The ultimate facts required to make § 14, sub. c(3) operative must be inferred in most instances by the trier from objective facts found since they involve a *878conclusion as to the state of mind of the maker of a representation. Unless “clearly erroneous” the conclusion is not to be set aside by a court on appeal.2 In this case, the ultimate finding, admittedly an inference, was precluded by the other findings of fact and is clearly erroneous.

In order for a court to deny a discharge under § 14, sub. c(3) to a bankrupt, it must find that the statement made or published was “false.” In this use of the word, “ 'false’ means more than erroneous or untrue and imports an intention to deceive, * * 1 Collier on Bankruptcy, 14th Ed. 1940, § 14.40. If the statement is neither erroneous nor untrue, there is obviously no need for further inquiry for § 14, sub. c(3), by definition, is inapplicable. That is the case here.

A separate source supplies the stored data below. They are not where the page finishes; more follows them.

(* ===== verification/Indexator.v ===== *)
(** The index allocator, [src/lib/libds/indexator].

    [struct indexator] hands out the indices [start .. end]: [mask] has a bit
    for each, and [min], [max], [prev] and [next] cache the answers of
    [index_find] for the indices of the clamp.  An index set, a cached answer or
    [INDEX_NONE] is a [size_t]; [1 << bit] is an [int], as the code has it. *)
From S2P Require Import Prelude.

Local Open Scope Z_scope.
Local Open Scope embox_scope.

Inductive index_type := INDEX_RANDOM | INDEX_MIN | INDEX_MAX | INDEX_PREV | INDEX_NEXT.

Record indexator := Indexator {
  last : Z;
  min : Z;
  max : Z;
  prev : Z;
  next : Z;
  mask : list Z;
  start : Z;
  end_ : Z;
  clamp_min : Z;
  clamp_max : Z
}.

Definition EINVAL : Z := 22.

Section Indexator.
Context `{A : arch}.

Definition INDEX_NONE : Z := ul (-1).

Definition INDEX_DATA_LEN (capacity : Z) : Z := ul (capacity + LONG_BIT - 1) / LONG_BIT.

Definition set_mask (m : list Z) (ind : indexator) : indexator :=
  Indexator (last ind) (min ind) (max ind) (prev ind) (next ind) m
    (start ind) (end_ ind) (clamp_min ind) (clamp_max ind).
Definition set_cache (la mi ma pr ne : Z) (ind : indexator) : indexator :=
  Indexator la mi ma pr ne (mask ind) (start ind) (end_ ind) (clamp_min ind) (clamp_max ind).

(** * [index_priv.c] *)

(** [1 << bit] as an [int] converted to [unsigned long]: a shift by the width
    of [int] or more is undefined, a shift into the sign bit gives [INT_MIN],
    which is sign-extended. *)
Definition bit_mask (bit : Z) : option Z :=
  if bit <? 32 then Some (ul (s32 (Z.shiftl 1 bit))) else None.

Definition ind_check (ind : indexator) (idx : Z) : Z :=
  if idx =? INDEX_NONE then - EINVAL
  else if negb ((start ind <=? idx) && (idx <=? end_ ind)) then - EINVAL
  else 0.

(** The assertions the three bit operations open with, the word and its mask. *)
Definition ind_word (ind : indexator) (idx : Z) : option (Z * Z * Z) :=
  assert! negb (idx =? INDEX_NONE) ;;
  assert! (start ind <=? idx) && (idx <=? end_ ind) ;;
  let word := ul (idx - start ind) / LONG_BIT in
  let bit := ul (idx - start ind) mod LONG_BIT in
  w ← znth (mask ind) word;
  b ← bit_mask bit;
  Some (word, w, b).

(** The [int] returned, used as a truth value. *)
Definition ind_get_bit (ind : indexator) (idx : Z) : option bool :=
  '(_, w, b) ← ind_word ind idx;
  Some (negb (s32 (Z.land w b) =? 0)).

Definition ind_set_bit (ind : indexator) (idx : Z) : option indexator :=
  '(word, w, b) ← ind_word ind idx;
  assert! negb (Z.land (wnot LONG_BIT w) b =? 0) ;;
  m ← zset (mask ind) word (Z.lor w b);
  Some (set_mask m ind).

Definition ind_unset_bit (ind : indexator) (idx : Z) : option indexator :=
  '(word, w, b) ← ind_word ind idx;
  assert! negb (Z.land w b =? 0) ;;
  m ← zset (mask ind) word (Z.land w (wnot LONG_BIT b));
  Some (set_mask m ind).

It is clear from Findings of Fact, numbered 7 and 8, made by the referee, that the creditor knew of the two debts owed by the bankrupts to their relatives. It is equally clear from these findings that the creditor expressly arranged with the bankrupts that the monthly statements were not to include these debts but were to list merchandise creditors only. This arrangement the bankrupts followed. In the absence of any evidence showing a revocation of the agreement, it cannot be said that a statement which complied with it was either erroneous or untrue as to the creditor requesting it.

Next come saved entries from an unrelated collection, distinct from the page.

Lemma page_alloc_free_roundtrip_witness :
  exists al2 al3, page_free (A := lp64) demo_pa1 8192 3 = Some al2 /\ pa_ok (A := lp64) al2 /\ free al2 = free demo_pa /\
    (forall j, 0 <= j -> bm_bit (A := lp64) (bitmap al2) j = bm_bit (A := lp64) (bitmap demo_pa) j) /\
    page_free (A := lp64) al2 8192 3 = Some al3 /\ free al3 = free demo_pa /\
    (forall j, 0 <= j -> bm_bit (A := lp64) (bitmap al3) j = bm_bit (A := lp64) (bitmap demo_pa) j).
Proof.
  apply (page_alloc_free_roundtrip (A := lp64) demo_pa demo_pa1 3 8192 demo_pa_ok).
  - lia.
  - vm_compute; reflexivity.
  - lia.
Defined.

Lemma page_reserve_correct_witness :
  exists k al', page_reserve (A := lp64) demo_pa 9000 5000 = Some (k, al') /\ pa_ok (A := lp64) al' /\
    same_pages demo_pa al' /\ free al' = free demo_pa - k * page_size demo_pa /\
    forall j, 0 <= j < pages_n demo_pa -> bm_bit (A := lp64) (bitmap al') j =
      bool_decide (9000 < pages_start demo_pa + (j + 1) * page_size demo_pa /\
                   pages_start demo_pa + j * page_size demo_pa < 9000 + 5000)
      || bm_bit (A := lp64) (bitmap demo_pa) j.
Proof.
  apply (page_reserve_correct (A := lp64) demo_pa 9000 5000 demo_pa_ok).
  - vm_compute; reflexivity.
  - lia.
  - lia.
  - cbn; lia.
Defined.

The only possible justification for the referee’s conclusion is his thesis that since the financial statements furnished after the visit of the creditor manager on February 20, 1940 omitted the two debts in the statement of liabilities and net worth, the creditor could believe the debts had been extinguished. In this respect, the referee, although conceding that there was no testimony to substantiate this hypothesis,3 maintained that there was “No good reason for omitting the debts to relatives from the monthly showing of net worth. * * * ” But, the referee’s own findings of fact, already shown, establish beyond doubt that the arrangement between the creditor and the bankrupts called for the very course of conduct followed by the latter.

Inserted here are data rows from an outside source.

(* ===== verification/HeapLayout.v ===== *)
(** The blocks of a boundary-marker heap in memory: where their headers and
    footers are, and that the links of the free list are elsewhere. *)
From S2P Require Import Prelude PageAlloc HeapBm HeapList.

Local Open Scope Z_scope.
Local Open Scope embox_scope.

Section HeapLayout.
Context `{A : arch} `{!ArchOk A}.
Abbreviation W := (WORD (A := A)).
Abbreviation block := (Z * bool)%type.

Lemma W_pos : 0 < W.
Proof. destruct W_cases as [->| ->]; lia. Qed.

(** The first block of the heap at [heap]. *)
Definition base (heap : Z) : Z := heap + HEAP_DESC.
Definition top (heap : Z) (bs : list block) : Z := base heap + total bs.
(** All the words that describe the blocks: theirs and the sentinel. *)
Definition tmarks (a : Z) (bs : list block) : list Z := marks a bs ++ [a + total bs].
Definition sizes (bs : list block) : Prop := Forall (fun b => size_ok b.1) bs.

(** * Composition *)

Lemma total_app bs1 bs2 : total (bs1 ++ bs2) = total bs1 + total bs2.
Proof. induction bs1 as [|[s b] bs1 IH]; cbn; lia. Qed.

Lemma frees_app bs1 bs2 : forall a, frees a (bs1 ++ bs2) = frees a bs1 ++ frees (a + total bs1) bs2.
Proof.
  induction bs1 as [|[s b] bs1 IH]; intros a; cbn; [by rewrite Z.add_0_r|].
  rewrite IH, app_assoc. do 2 f_equal. lia.
Qed.

Lemma marks_app bs1 bs2 : forall a, marks a (bs1 ++ bs2) = marks a bs1 ++ marks (a + total bs1) bs2.
Proof.
  induction bs1 as [|[s b] bs1 IH]; intros a; cbn; [by rewrite Z.add_0_r|].
  rewrite IH, app_assoc. do 3 f_equal. lia.
Qed.

Lemma layout_app m bs1 bs2 : forall a pb,
  layout a pb (bs1 ++ bs2) m <->
  layout a pb bs1 m /\ layout (a + total bs1) (last_busy pb bs1) bs2 m.
Proof.
  induction bs1 as [|[s b] bs1 IH]; intros a pb; cbn; [rewrite Z.add_0_r; tauto|].
  rewrite IH. replace (a + s + total bs1) with (a + (s + total bs1)) by lia. tauto.
Qed.

Lemma last_busy_app pb bs1 bs2 : last_busy pb (bs1 ++ bs2) = last_busy (last_busy pb bs1) bs2.
Proof. revert pb. induction bs1 as [|[s b] bs1 IH]; intros pb; cbn; [done|]. apply IH. Qed.

Lemma merged_app bs1 bs2 : forall pb,
  merged pb (bs1 ++ bs2) <-> merged pb bs1 /\ merged (last_busy pb bs1) bs2.
Proof. induction bs1 as [|[s b] bs1 IH]; intros pb; cbn; [tauto|]. rewrite IH. tauto. Qed.

Lemma layout_sizes m bs : forall a pb, layout a pb bs m -> sizes bs.
Proof.
  induction bs as [|[s b] bs IH]; intros a pb; cbn; [constructor|].
  intros (Hs & _ & _ & H). constructor; [done|]. by eapply IH.
Qed.

Lemma layout_frame m m' bs : forall a pb,
  layout a pb bs m -> (forall x, x ∈ marks a bs -> m' !! x = m !! x) -> layout a pb bs m'.
Proof.
  induction bs as [|[s b] bs IH]; intros a pb; cbn; [done|]. intros (Hs & H1 & H2 & H3) Hf. split_and!.
  - done.
  - rewrite Hf; [done|left].
  - intros ->. rewrite Hf; [by apply H2|]. right. left.
  - apply IH; [done|]. intros x Hx. apply Hf. right. apply elem_of_app. by right.
Qed.

Lemma sentinel_frame a m m' : sentinel a m -> m' !! a = m !! a -> sentinel a m'.
Proof. intros (v & Hv & H) E. exists v. by rewrite E. Qed.

(** * Positions *)

Lemma total_nonneg bs : sizes bs -> 0 <= total bs.
Proof.
  pose proof W_pos as HW. induction bs as [|[s b] bs IH]; cbn; [lia|]. intros [[Hs _] H]%Forall_cons. cbn in Hs.
  specialize (IH H). lia.
Qed.

Lemma total_words bs : sizes bs -> (W | total bs).
Proof.
  induction bs as [|[s b] bs IH]; cbn; [intros; apply Z.divide_0_r|]. intros [[_ Hs] H]%Forall_cons.
  apply Z.divide_add_r; [done|by apply IH].
Qed.

Lemma marks_range bs : forall a x, sizes bs -> x ∈ marks a bs -> a <= x < a + total bs.
Proof.
  pose proof W_pos as HW. induction bs as [|[s b] bs IH]; intros a x; cbn; [by intros _ ?%elem_of_nil|].
  intros [[Hs _] H1]%Forall_cons Hx. cbn in Hs. pose proof (total_nonneg bs H1).
  apply elem_of_cons in Hx as [->|Hx]; [lia|]. apply elem_of_app in Hx as [Hx|Hx].
  - destruct b; [by apply elem_of_nil in Hx|]. apply list_elem_of_singleton in Hx as ->. lia.
  - specialize (IH _ _ H1 Hx). lia.
Qed.

(** Inside the block at [y] only the footer of a free block is a mark. *)
Lemma marks_inside a bs1 s b bs2 x :
  sizes (bs1 ++ (s, b) :: bs2) -> x ∈ tmarks a (bs1 ++ (s, b) :: bs2) ->
  a + total bs1 < x < a + total bs1 + s -> b = false /\ x = a + total bs1 + s - W.
Proof.
  intros Hs Hx Hr. apply Forall_app in Hs as [Hs1 Hs2]. apply Forall_cons in Hs2 as [Hss Hs2].
  pose proof (total_nonneg _ Hs2). unfold tmarks in Hx. rewrite marks_app, total_app in Hx.
  rewrite !elem_of_app in Hx. cbn in Hx.
  destruct Hx as [[Hx|Hx]|Hx%list_elem_of_singleton]; [apply (marks_range bs1) in Hx; [lia|done]| |lia].
  apply elem_of_cons in Hx as [->|Hx]; [lia|]. apply elem_of_app in Hx as [Hx|Hx].
  - destruct b; [by apply elem_of_nil in Hx|]. by apply list_elem_of_singleton in Hx.
  - apply (marks_range bs2) in Hx; [lia|done].
Qed.

Lemma frees_elem bs : forall a y, y ∈ frees a bs ->
  exists bs1 s bs2, bs = bs1 ++ (s, false) :: bs2 /\ y = a + total bs1.
Proof.
  induction bs as [|[s b] bs IH]; intros a y; cbn; [by intros ?%elem_of_nil|].
  intros [Hy|Hy]%elem_of_app.
  - destruct b; [by apply elem_of_nil in Hy|]. apply list_elem_of_singleton in Hy as ->.
    exists [], s, bs. cbn. split; [done|lia].
  - destruct (IH _ _ Hy) as (bs1 & s' & bs2 & -> & ->). exists ((s, b) :: bs1), s', bs2. cbn. split; [done|lia].
Qed.

Lemma frees_ge bs a y : sizes bs -> y ∈ frees a bs -> a <= y /\ y + 4 * W <= a + total bs.
Proof.
  intros Hs Hy. destruct (frees_elem _ _ _ Hy) as (bs1 & s & bs2 & -> & ->).
  apply Forall_app in Hs as [Hs1 Hs2]. apply Forall_cons in Hs2 as [[Hs _] Hs2]. cbn in Hs.
  rewrite total_app. cbn. pose proof (total_nonneg _ Hs1). pose proof (total_nonneg _ Hs2). lia.
Qed.

(** * Apart *)

(** Link places: distinct ones are at least four words apart. *)
Definition apart (l : list Z) : Prop := NoDup l /\
  forall x y, x ∈ l -> y ∈ l -> x <> y -> x + 4 * W <= y \/ y + 4 * W <= x.

Lemma apart_frees bs : forall a, sizes bs -> apart (frees a bs).
Proof.
  induction bs as [|[s b] bs IH]; intros a; cbn; [split; [constructor|by intros ?? ?%elem_of_nil]|].
  intros [[Hs _] H]%Forall_cons. cbn in Hs. destruct (IH (a + s) H) as [Hnd Hap].
  destruct b; cbn; [done|]. split.
  - constructor; [|done]. intros Hin. apply frees_ge in Hin; [|done]. pose proof W_pos as HW. lia.
  - intros x y [->|Hx]%elem_of_cons [->|Hy]%elem_of_cons Hne; [done| | |by apply Hap].
    + apply frees_ge in Hy; [lia|done].
    + apply frees_ge in Hx; [lia|done].
Qed.

Lemma apart_perm l l' : l ≡ₚ l' -> apart l -> apart l'.
Proof. intros Hp [Hnd Hap]. split; [by rewrite <- Hp|]. intros x y. rewrite <- Hp. apply Hap. Qed.

Lemma apart_ring heap l : apart l -> (forall y, y ∈ l -> base heap <= y) -> NoDup (ring heap l).
Proof.
  pose proof W_pos as HW. unfold base, HEAP_DESC. intros [Hnd Hap] Hlo. unfold ring, prev_at, next_at.
  assert (forall x, x ∈ links l -> heap + 4 * W <= x) as Hlk.
  { intros x (y & Hy & Hx)%links_elem. specialize (Hlo y Hy). unfold prev_at, next_at, link_of in Hx. lia. }
  apply NoDup_cons. split.
  { rewrite not_elem_of_cons. split; [lia|]. intros Hx%Hlk. lia. }
  apply NoDup_cons. split; [intros Hx%Hlk; lia|]. clear Hlk Hlo.
  induction l as [|y l IH]; [constructor|]. rewrite links_cons. apply NoDup_cons in Hnd as [Hy Hnd].
  assert (forall x, x ∈ links l -> x <> prev_at (link_of y) /\ x <> next_at (link_of y)) as Hne.
  { intros x (z & Hz & Hx)%links_elem. assert (y <> z) as Hyz by (by intros ->).
    destruct (Hap y z ltac:(left) ltac:(by right) Hyz); unfold prev_at, next_at, link_of in *; lia. }
  constructor; [rewrite not_elem_of_cons; split; [unfold prev_at, next_at; lia|]; intros Hx; by destruct (Hne _ Hx)|].
  constructor; [intros Hx; by destruct (Hne _ Hx)|].
  apply IH; [done|]. intros x z Hx Hz. apply Hap; by right.
Qed.

End HeapLayout.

The referee apparently determined the truthfulness of the statements by the standard of what one without the knowledge of the creditor, as shown in Findings of Fact, numbered 7 and 8, might well have believed. But § 14, sub. c(3) is not to apply in vacuuo. The bankrupts must have “obtained money or property on credit, * * * ” by publishing or making the false statement. Here, the specifications of objections to discharge disclose that the only one to whom the statements were shown or furnished and from whom credit was obtained was the objecting creditor, its credit manager handling the account. And he was the one who, as expressly found, proposed this form of statement in the first place.

The order denying the bankrupts’ petition for discharge is reversed and the cause remanded for proceedings in accordance with this opinion.

“The court shall grant the discharge unless satisfied that the bankrupt has * * * (3) obtained money or property on credit, or obtained an extension or renewal of credit, by making or publishing or causing to be made or published in any manner whatsoever, a materially false statement in writing respecting his financial condition ;***.” 11 U.S. C.A. § 32, sub. c(3).

Rule 52(a) of the Rules of Civil Procedure, 28 U.S.C.A. following section 723e; General Order in Bankruptcy, No. 47, 11 U.S.C.A. following section 53.

The position apparently taken by the creditor, was that it never entered nor acceded to the arrangement of February 20, and therefore did not know of it. Furthermore, the credit manager denied that he examined the bankrupts’ books on that date. The referee, however, concluded that his testimony should “be given no weight.” Apparently, the testimony of bankrupts was accepted since he remarked that it “indicated sincerity” and “supports the findings in paragraphs 7 and 8 supra.”